Собачья площадка находилась за городом, за дальним троллейбусным кольцом. Воспитание собаки, обучение и сертификация в основном лежали на плечах и на ногах братцев. Старший, то есть автор этих строк, садился в троллейбус, передав поводок строгого ошейника младшему брату. И брал себе билет. Младший брат, как водится, как и положено младшим братьям, беспрекословно брался за поводок. На ногах у младшего брата (красавчика, между нами!) поигрывали резиновой резвостью хода роликовые коньки.


Между коленок, густо смазанных зеленью бриллиантовой, была зажата настоящая немецкая овчарка Дина. Кончик ее языка представлял собой подобие ковшика, розового черпачка, опускающегося почти до самого раскаленного асфальта и полного целебной собачьей слюны.


Троллейбус и собака, точнее брато-собака, стартовали одновременно. Смаргивая расплескавшуюся по лицу слюну, брат летел на собаке по центральной аллее между чинарами (если б мы тогда знали, что для французов они были платанами, для русских и канадцев – клёнами), слаломируя меж прохожих, которые, надо полагать, впервые в жизни встречались с таким  явлением, как «собака-мальчик-ракета» и прибывал на следующую остановку иногда вровень, а иногда и задолго до появления троллейбуса.


Старший, наблюдая картину в окно, испытывал разноречивые чувства. И гордость и зависть и, возможно, желание чтобы водитель троллейбуса внезапно потерял сознание, а он, старший брат, перехватил бы руль, уперся бы ногами в ступеньку педали и гнал бы без остановки до конца троллейбусных проводов. А может и до самой Москвы! Ну, что-то такое. Инфантильное. Летнее. Собачье. Мечтательное.
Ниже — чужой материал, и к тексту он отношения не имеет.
(** X5: after a play frame, on a frame of at least the window size and with
    pad-sized images, the renderer pastes every pad tinted exactly when the
    pad is hit in that frame: each pad's image is pasted at the pad's corner
    with the frame's hit flag as tint, and every paste on the frame is such a
    paste. *)
Theorem tinted_pads_are_the_hit_pads (text_width_of : string -> Z)
    (drum_images : gmap string ndarray) (locks : gmap string bool)
    (cs : list contour) (rows cols : Z) :
  locks_cover_zones locks ->
  images_fit_pads drum_images ->
  WINDOW_HEIGHT <= rows -> WINDOW_WIDTH <= cols ->
  exists st frame',
    play_frame locks cs = Ok st
    /\ render_drum_kit_interface text_width_of drum_images (sound_is_locked st)
         {| canvas_shape := [rows; cols; 3];
            calls := map circle_call (circles st) |} = Ok frame'
    /\ (forall name zp img,
          (name, zp) ∈ drum_zones -> drum_images !! name = Some img ->
          let '(x1, y1, _, _) := box zp in
          Paste x1 y1 img (is_hit st name) ∈ calls frame')
    /\ (forall x y img b,
          Paste x y img b ∈ calls frame' ->
          exists name zp,
            (name, zp) ∈ drum_zones /\ drum_images !! name = Some img
            /\ b = is_hit st name
            /\ (let '(x1, y1, _, _) := box zp in x = x1 /\ y = y1)).
Proof.
  intros Hcov Himg Hr Hc.
  destruct (play_frame_spec locks cs Hcov) as (st & E & _ & Hin & _).
  pose proof (play_frame_locks_cover _ _ _ Hcov E) as Hcov'.
  assert (Hlock : forall name, name ∈ keys drum_zones ->
            sound_is_locked st !! name = Some (is_hit st name)).
  { intros name Hn. rewrite (is_hit_frame locks cs st name Hcov E Hn).
    by destruct (Hin name Hn) as (_ & -> & _). }
  assert (Hres : forall name zp, (name, zp) ∈ drum_zones ->
            exists img b,
              drum_images !! name = Some img /\ sound_is_locked st !! name = Some b
              /\ (let '(x1, y1, x2, y2) := box zp in
                  shape img = [y2 - y1; x2 - x1; 3])).
  { intros name zp Hz. destruct (Himg name zp Hz) as (img & Hi & Hs).
    exists img, (is_hit st name). split; [exact Hi|]. split; [|exact Hs].
    apply Hlock. by eapply elem_of_keys. }
  destruct (render_pads_loop text_width_of drum_images (sound_is_locked st)
              rows cols drum_zones (fun e H => H) Hres)
    with (drawn := map circle_call (circles st)) as [Hok _].
  destruct Hok as (drawn' & Er & _ & Hpaste).
  { intros name zp Hz. pose proof (zone_sizes name zp Hz) as Hsz.
    destruct (box zp) as [[[x1 y1] x2] y2]. lia. }
  exists st. eexists. split; [exact E|].
  unfold render_drum_kit_interface. rewrite Er, bind_Ok.
  split; [reflexivity|]. unfold draw. simpl. split.
  - intros name zp img Hz Hi.
    specialize (Hpaste name zp img (is_hit st name) Hz Hi
                  (Hlock name (elem_of_keys _ _ _ Hz))).
    destruct (box zp) as [[[x1 y1] x2] y2]. apply elem_of_app. by left.
  - intros x y img b Hp. apply elem_of_app in Hp as [Hp|Hp].
    + destruct (render_pads_only_paste_pads text_width_of drum_images
                  (sound_is_locked st) rows cols drum_zones (fun e H => H) Hres
                  _ _ Er x y img b Hp) as [Hd | (name & zp & Hz & Hi & Hl & Hxy)].
      * apply list_elem_of_fmap in Hd as (p & Hd & _). discriminate Hd.
      * exists name, zp. split; [exact Hz|]. split; [exact Hi|].
        split; [|exact Hxy].
        rewrite (Hlock name (elem_of_keys _ _ _ Hz)) in Hl. congruence.
    + apply list_elem_of_singleton in Hp. discriminate Hp.
Qed.

Lemma preload_fits (cv : OpenCV) :
  OpenCV_contract cv ->
  exists drum_images,
    preload_drum_images = Ok drum_images /\ images_fit_pads drum_images.
Proof.
  intros Hcv.
  destruct (preload_loop cv drum_zones Hcv (fun e H => H) keys_drum_zones_NoDup ∅)
    as (images & E & Hin & _).
  by exists images.
Qed.

Lemma placeholder_images_fit :
  images_fit_pads
    (match @preload_drum_images unreadable_disk with
     | Ok images => images
     | Raise _ => ∅
     end).
Proof.
  destruct (preload_fits unreadable_disk (model_operations_contract _))
    as (images & E & Hfit).
  by rewrite E.
Qed.

Lemma tinted_pads_are_the_hit_pads_witness :
  let drum_images :=
    match @preload_drum_images unreadable_disk with
    | Ok images => images
    | Raise _ => ∅
    end in
  exists st frame',
    play_frame initial_locks
      [ {| contourArea := 900; boundingRect := (180, 400, 30, 30) |} ] = Ok st
    /\ render_drum_kit_interface (fun _ => 80) drum_images (sound_is_locked st)
         {| canvas_shape := [480; 640; 3];
            calls := map circle_call (circles st) |} = Ok frame'
    /\ Paste 128 380 {| shape := [100; 128; 3];
                        data := Text Zeros "NO IMAGE" (14, 55) |} true
         ∈ calls frame'
    /\ Paste 0 380 {| shape := [100; 128; 3];
                      data := Text Zeros "NO IMAGE" (14, 55) |} false
         ∈ calls frame'.
Proof.
  intros drum_images.
  destruct (tinted_pads_are_the_hit_pads (fun _ => 80) drum_images initial_locks
              [ {| contourArea := 900; boundingRect := (180, 400, 30, 30) |} ]
              480 640 initial_locks_cover placeholder_images_fit)
    as (st & frame' & E & Er & Hp & _); [unfold WINDOW_HEIGHT; lia
                                        | unfold WINDOW_WIDTH; lia |].
  exists st, frame'. split; [exact E|]. split; [exact Er|].
  assert (Hsnare : is_hit st "Snare" = true)
    by (evaluate_from E; vm_compute; reflexivity).
  assert (Hkick : is_hit st "Kick" = false)
    by (evaluate_from E; vm_compute; reflexivity).
  split.
  - pose proof (Hp "Snare"
                  {| box := (128, 380, 256, 480); strike_y := None;
                     is_crash := false |}
                  {| shape := [100; 128; 3];
                     data := Text Zeros "NO IMAGE" (14, 55) |}) as H.
    rewrite Hsnare in H. apply H.
    + rewrite drum_zones_eq. list_member.
    + vm_compute. reflexivity.
  - pose proof (Hp "Kick"
                  {| box := (0, 380, 128, 480); strike_y := None;
                     is_crash := false |}
                  {| shape := [100; 128; 3];
                     data := Text Zeros "NO IMAGE" (14, 55) |}) as H.
    rewrite Hkick in H. apply H.
    + rewrite drum_zones_eq. list_member.
    + vm_compute. reflexivity.
Defined.

(* ===================================================================== *)
(** ** Keyboard dispatch and the main loop *)
(* ===================================================================== *)

Example menu_then_quit :
  main_loop (fun _ => 80) ∅ initial_app
    [ {| frame_captured := true; frame_rows := 480; frame_cols := 640;
         detected_contours := []; waitKey := -1 |};
      {| frame_captured := true; frame_rows := 480; frame_cols := 640;
         detected_contours := []; waitKey := 99 |};
      {| frame_captured := true; frame_rows := 480; frame_cols := 640;
         detected_contours := []; waitKey := 113 |} ]
  = Ok (Exited (set_menu initial_app true) 2).
Proof. vm_compute. reflexivity. Qed.
(** The state right after a checkpoint: every live row is untouched and
    the other three buckets are empty. *)
Definition checkpointed (st : state) : Prop :=
  (forall r, r ∈ untouched st <-> r ∈ all st)
  /\ NoDup (untouched st)
  /\ added st = [] /\ changed st = [] /\ deleted st = [].

(** The values a row holds in the key columns, in key order. *)
Definition key_values (C : config) (rw : row) : list value :=
  map (row_get rw) (key C).

(** What the [Row] constructor makes for this table: one property per
    declared column, in order, read-only exactly on the key columns. *)
Definition row_shape (C : config) (rw : row) : Prop :=
  rw.*1 = (columns C).*1
  /\ forall k p, al_lookup rw k = Some p ->
       prop_writable p = negb (bool_decide (k ∈ key C)).

(** The property [Row] first defines for a column, and what becomes of a
    property once the key columns have been made read-only. *)
Definition fresh_prop (data : pojo) (col : string) : prop :=
  {| prop_value := obj_get data col; prop_writable := true |}.

Definition lock_prop (keys : list string) (k : string) (p : prop) : prop :=
  {| prop_value := prop_value p;
     prop_writable := if decide (k ∈ keys) then false else prop_writable p |}.

(** Every row object has that shape, and every live reference points to
    one. *)
Definition heap_ok (C : config) (st : state) : Prop :=
  Forall (row_shape C) (heap st)
  /\ forall r, r ∈ all st -> (r < length (heap st))%nat.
На собачьей площадке собаке Дине не было равных. Ни по красоте, ни по уму, ни по бьющей через край собачьей радости. Просто радости быть собакой. Её вовсе не приходилось дрессировать. Возможно, по пути на собачью площадку младший брат и собака изобретали такой человеко-собачий словарь, налаживали такую телепатическую связь между человеком и животным, с глазами полковника Исаева, что собака безо всякой глупой собачьей команды первая, сама, безукоризненно и мгновенно выполняла любое задание. А выполнив, садилась пышным задом в пыль и радостно смотрела на своего друга и кумира – младшего брата. И готова была все заново повторить не за ради лакомства или похвалы, а просто так, ради удовольствия быть молодой собакой.


Ну и генетическая память – её тоже не следует сбрасывать со счетов. Все-таки стеречь Родину, как  огромное стадо, выслеживать и ловить басмачей и нарушителей госграницы, подносить санитарную сумку слабеющему от ран бойцу, ползком, под колючей проволокой подносить патроны теряющему последнюю надежду защитнику крепости, а так же многое другое, что и не снилось тебе, друг Горацио.


А в перерыве между заданиями, кто носился по собачьей площадке, мелькая штанишками задних ног, раскручивая хвостом пыльные торнадо, перемахивая барьеры, бревенчатые снаряды и рвы?


А кто нёсся вслед, превращаясь из домашних, послушных хвостатых, заласканных любимцев в стаю диких, необузданных зверей?  Это была невинная собачья выходка со стороны Дины. Своего рода собачий турнир и дискотека. Приведите в собачью школу собачьих родителей! Дневник и вашу собачью мать!


Обратно мы иногда возвращались тем же способом. Но иногда пряча за собой собаку на задней площадке городского троллейбуса. Все-таки одна собачья сила имела свои пределы.


Тем летом я проходил инициацию в горах. Пусть это будут отроги Памирских гор. Пусть меж отрогами  бьёт звонкая струя горной реки. Горный сжиженный хрусталь, пузырясь  шампанским, играет и скачет с камешка на камешек, с порожка на порожек – и вдруг затихает заводью, прозрачной до самого дна, где в тени валунов стережет свою молчаливую тайну, будто обёрнутая в серебряную фольгу, рыба-форель, по-местному – маринка. Чем отличится горная форель от всякой другой?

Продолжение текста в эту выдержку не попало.